Not Trying To Make Fun Of The Man, But ...

     Have you seen Alan Carter ( @ACarterglobal )?  Alan Carter is a political analyst.  At least I think he is.  That is not a knock on his ability to do his job, I'm just not sure what his job title is exactly.  Alan Carter seems quite intelligent, very well read, very well educated and is also very engaging and entertaining.  I can honestly not devise a negative thing to say about the man.  All that being said, and in no way trying to make fun of Alan Carter, what's the deal with his equilibrium?  Why is it that every time I see this man on my television/monitor, it looks like he's about to fall off his chair?
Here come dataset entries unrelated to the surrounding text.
(** The scheduler alone can take a cycle it is in to its end and come
    back to the loop test. *)
Lemma worker_completes_cycle (now : time_point) (s : System M) (p : flush_pc) :
  worker s = WFlush p ->
  since_epoch_ms now = clock s ->
  exists ls,
    steps s ls
      (with_worker WLoop
         (with_shared
            (snd (flush_steps Worker now
                    (flush_fuel p (List.length (metrics_ (shared s)))) p
                    (shared s))) s)) /\
    Forall (fun l => l = LThread Worker) ls.
Proof.
  intros Hp Hnow.
  destruct (worker_runs_flush_steps now
              (flush_fuel p (List.length (metrics_ (shared s)))) s p Hp Hnow)
    as (ls & Hsteps & Hall).
  rewrite flush_completes in Hsteps.
  exists (ls ++ [LThread Worker])%list. split.
  - eapply steps_snoc; [exact Hsteps|].
    apply (step_w_flush_return
             (with_worker (WFlush FDone)
                (with_shared
                   (snd (flush_steps Worker now
                           (flush_fuel p (List.length (metrics_ (shared s))))
                           p (shared s))) s))).
    reflexivity.
  - apply Forall_app. split; [exact Hall | repeat constructor].
Qed.


(** C8 (amended): when the sink cannot be written, [flush_now]
    returns as it does after a write that succeeded, and leaves the
    registry's data as that would, so its caller cannot tell the
    failure; the failure is swallowed for the caller of [flush_now]
    and for the scheduler alike.  The write is attempted, the file is
    left as it was, the metrics are reset all the same, the scheduler
    takes the cycle to its end and is back at its loop test, and the
    next cycle attempts the write again. *)
Theorem failed_write_is_swallowed
    (me : thread) (now : time_point) (s : State M) :
  file s = Unwritable ->
  let r := flush_now me now s in
  (forall data,
      caller_view r =
      caller_view (flush_now me now (set_file (Contents data) s))) /\
  file (snd r) = Unwritable /\
  metrics_ (snd r) = map reset (metrics_ s) /\
  In (me, EvWrite (record now (entries (metrics_ s)))) (calls (snd r)) /\
  (forall sys : System M,
      shared sys = s -> worker sys = WFlush FEnter ->
      since_epoch_ms now = clock sys ->
      exists ls sys',
        steps sys ls sys' /\ Forall (fun l => l = LThread Worker) ls /\
        worker sys' = WLoop /\
        shared sys' = snd (flush_locked Worker now s)) /\
  (forall me' now',
      In (me', EvWrite (record now' (entries (metrics_ (snd r)))))
         (calls (snd (flush_locked me' now' (snd r))))).
Proof.
  intros Hf r. subst r. unfold flush_now. rewrite flush_locked_eq.
  cbn [snd fst file metrics_ calls caller_view set_file stop_flag_].
  rewrite Hf. split; [|split; [|split; [|split; [|split]]]].
  - intros data. rewrite flush_locked_eq. reflexivity.
  - reflexivity.
  - reflexivity.
  - apply in_or_app. right. unfold cycle.
    apply in_or_app. right. now left.
  - intros sys Hsys Hw Hnow.
    destruct (worker_completes_cycle now sys FEnter Hw Hnow)
      as (ls & Hsteps & Hall).
    cbn [flush_fuel] in Hsteps. rewrite flush_steps_flush_locked in Hsteps.
    exists ls. eexists. split; [exact Hsteps|]. split; [exact Hall|].
    split; [reflexivity|]. cbn [snd]. now rewrite Hsys.
  - intros me' now'. rewrite flush_locked_eq. cbn [snd calls metrics_].
    apply in_or_app. right. unfold cycle.
    apply in_or_app. right. now left.
Qed.

End Scheduler.

(** C8 as stated fails: after a flush to a file that cannot be opened,
    the caller of [flush_now] has in hand exactly what it has after a
    flush that succeeded. *)
Lemma failed_write_is_not_surfaced :
  ~ failure_is_surfaced Owner demo_time (demo_state Unwritable).
Proof.
  intros Hs. apply (Hs EmptyString). vm_compute. reflexivity.
Qed.

Lemma failed_write_is_swallowed_witness :
  file (demo_state Unwritable) = Unwritable /\
  file (snd (flush_now Owner demo_time (demo_state Unwritable))) = Unwritable /\
  metrics_ (snd (flush_now Owner demo_time (demo_state Unwritable))) =
  [Counter (CounterMetric.make "C"); Average (AverageMetric.make "A")].
Proof.
  split; [reflexivity|].
  destruct (failed_write_is_swallowed Owner demo_time (demo_state Unwritable)
              eq_refl) as (_ & Hfile & Hmetrics & _).
  split; [exact Hfile|]. rewrite Hmetrics. reflexivity.
Defined.


Lemma reachable_construct (f : File) (period t0 : Z) :
  reachable (construct (M := Metric) f period t0).
Proof. exists f, period, t0, []. apply steps_refl. Qed.



Lemma mid_flush_state_reachable : reachable mid_flush_state.
Proof.
  unfold mid_flush_state. cbv zeta.
  eapply reachable_step;
    [|apply (step_c_flush _ 0 (FRender 0 1 (timestamp epoch)) epoch);
      [reflexivity | discriminate | reflexivity]].
  eapply reachable_step;
    [|apply (step_c_flush _ 0 FEnter epoch);
      [reflexivity | discriminate | reflexivity]].
  eapply reachable_step; [|apply step_c_flush_lock; reflexivity].
  eapply reachable_step; [|apply step_c_flush_now; reflexivity].
  eapply reachable_step; [|apply step_c_push; reflexivity].
  eapply reachable_step; [|apply step_c_register_lock; reflexivity].
  eapply reachable_step; [|apply step_c_register; reflexivity].
  apply reachable_construct.
Qed.

Lemma flush_cycles_are_serialized_witness :
  reachable mid_flush_state /\
  mutex_ mid_flush_state = Some (Client 0) /\
  calls (shared mid_flush_state) = [(Client 0, EvRender 0)].
Proof.
  split; [exact mid_flush_state_reachable|].
  destruct (flush_cycles_are_serialized mid_flush_state
              mid_flush_state_reachable) as (Hholder & _).
  split; [|reflexivity].
  apply Hholder. exists (FRender 1 1 (timestamp epoch ++ field ("C", "0"))).
  reflexivity.
Defined.

(* ================================================================== *)
(** * Further properties of the code *)

(** ** Calls on one counter *)

Lemma tally_step (op : counter_op) (ops : list counter_op) (a : Z) :
  tally (op :: ops) a =
  tally ops (match op with CallIncrement v => a + v | CallReset => 0 end).
Proof. reflexivity. Qed.

(** The tally modulo 2^32 depends on the start only modulo 2^32. *)
Lemma tally_congruent (ops : list counter_op) (a b : Z) :
  Int32.wrap a = Int32.wrap b ->
  Int32.wrap (tally ops a) = Int32.wrap (tally ops b).
Proof.
  revert a b. induction ops as [|op ops IH]; intros a b Hab; [exact Hab|].
  rewrite !tally_step. destruct op as [v|]; [|reflexivity].
  apply IH. now rewrite <- (wrap_add_l a), <- (wrap_add_l b), Hab.
Qed.

Lemma counter_calls_get (ops : list counter_op) (c : CounterMetric.t) :
  Int32.in_range (CounterMetric.get c) ->
  CounterMetric.get (counter_calls c ops) =
  Int32.wrap (tally ops (CounterMetric.get c)).
Proof.
  revert c. induction ops as [|op ops IH]; intros c Hc.
  - symmetry. now apply wrap_small.
  - change (counter_calls c (op :: ops))
      with (counter_calls (counter_call c op) ops).
    rewrite tally_step. destruct op as [v|]; cbn [counter_call].
    + rewrite IH by apply wrap_in_range.
      apply tally_congruent. unfold CounterMetric.increment, CounterMetric.get.
      cbn [CounterMetric.value_]. apply wrap_small, wrap_in_range.
    + rewrite IH; [reflexivity|].
      unfold CounterMetric.reset, CounterMetric.get, Int32.in_range,
        Int32.min_int, Int32.max_int. simpl. lia.
Qed.

Lemma counter_calls_name (ops : list counter_op) (c : CounterMetric.t) :
  CounterMetric.name (counter_calls c ops) = CounterMetric.name c.
Proof.
  revert c. induction ops as [|op ops IH]; intros c; [reflexivity|].
  change (counter_calls c (op :: ops))
    with (counter_calls (counter_call c op) ops).
  rewrite IH. now destruct op.
Qed.

Lemma fresh_in_range (name : string) :
  Int32.in_range (CounterMetric.get (CounterMetric.make name)).
Proof.
  unfold CounterMetric.make, CounterMetric.get, Int32.in_range,
    Int32.min_int, Int32.max_int. simpl. lia.
Qed.

(** X1. After any sequence of increments and resets on a fresh counter,
    [get()] is what an unbounded counter would hold, whenever that
    number fits in 32 bits, even if the value wrapped on the way; and
    the name is the one given at construction. *)
Theorem counter_follows_tally (name : string) (ops : list counter_op) :
  Int32.in_range (tally ops 0) ->
  CounterMetric.get (counter_calls (CounterMetric.make name) ops) =
    tally ops 0 /\
  CounterMetric.name (counter_calls (CounterMetric.make name) ops) = name.
Proof.
  intros Hr. split.
  - rewrite counter_calls_get by apply fresh_in_range.
    now apply wrap_small.
  - apply counter_calls_name.
Qed.

Lemma counter_follows_tally_witness :
  Int32.in_range
    (tally [CallIncrement 2147483647; CallIncrement 1; CallIncrement (-5)] 0) /\
  CounterMetric.get
    (counter_calls (CounterMetric.make "c")
       [CallIncrement 2147483647; CallIncrement 1; CallIncrement (-5)]) =
  2147483643.
Proof.
  assert (Hr : Int32.in_range
                 (tally [CallIncrement 2147483647; CallIncrement 1;
                         CallIncrement (-5)] 0))
    by (vm_compute; split; discriminate).
  split; [exact Hr|].
  apply (proj1 (counter_follows_tally "c" _ Hr)).
Defined.

(** X2. An increment by [v] followed by one by [-v] leaves the value it
    found, also when the first one wraps. *)
Theorem increment_then_decrement (c : CounterMetric.t) (v : Z) :
  Int32.in_range (CounterMetric.get c) ->
  CounterMetric.get
    (CounterMetric.increment (CounterMetric.increment c v) (- v)) =
  CounterMetric.get c.
Proof.
  intros Hc. unfold CounterMetric.increment, CounterMetric.get in *.
  cbn [CounterMetric.value_]. rewrite wrap_add_l.
  replace (CounterMetric.value_ c + v + - v) with (CounterMetric.value_ c) by lia.
  now apply wrap_small.
Qed.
     Is it an inner ear thing?  Some type of vertigo?  I would never make fun of someone's medical difficulty, I assure you.  Several years ago I had something called  Benign paroxysmal positional vertigo (BPPV) .  Basically, I took a blow to the head and a piece of bone or other material broke away and caused my inner ears to not be equal.  Every time I would tilt my head upwards, especially when I laid down for sleep, I would see the room spinning and would need to squint my eyes really tight until the "roller coaster" came to a complete stop.  Which is how I ride regular roller coasters actually.   Thankfully, over time, my body naturally dissolved the intruding object and I no longer need to squint my eyes.

     I have a family member who has suffered from alcohol abuse.  I would never make light of someone who needs a good belt first thing in the morning to level off and get started.  Although, if this is the case, I strongly disagree with Alan Carter displaying himself on our TV screens in an altered state.  Years ago, when I was finishing up high school, friends and I would sometimes go across the street to the fair grounds and drink a couple beers during lunch.  On one of these occasions, my lunch hour was followed by what was referred to as "SPARE PERIOD".  Which now gave me an extra hour to consume a couple more beers before returning to class.  As I'm sure you can imagine, I returned to class in no condition to be educated.  My teacher, who was not an idiot, saw that I was altered, but did allow me to wait it out as long as I was not a disruption.  She later told me that there were several times she thought I was going to topple completely out of my desk.

     Alan Carter's head seems to be pretty proportionate to the rest of him.  Although, most of the time I see him from the waist up and maybe he doesn't have exceptional core muscles.  I know for a fact that I have a very large pumpkin (Ode To Paul).  My beautiful and caring wife said just this morning, when I playfully used her stomach as a pillow, that my head felt like a giant bowling ball.  Put that into perspective.  Not just a bowling ball, but a GIANT bowling ball.  Think of how heavy a bowling ball is and super-size it.  It's a wonder that I don't have more back and neck problems then I already have.  Although, I am thinking that thirty-seven years has gotten me used to dealing with it.  Hence why I myself don't just fall over uncontrollably.

     I'm not trying to make fun of Alan Carter.  If you take a quick look back, I really am not making fun of him.  My confession is that I have only seen Alan Carter three times, and although he genuinely does seem to be a little off balance, I attribute it to him being a very animated orator and not having any medical, medicinal or proportionate issues.  In fact, I make quite the fool of myself.  Which is completely well and good.  The old saying is that if you cannot laugh at yourself, who can you laugh at?  Well, Alan Carter actually.  He really is that entertaining.

     Shin Kicker says take the Q-Tip out of your ear.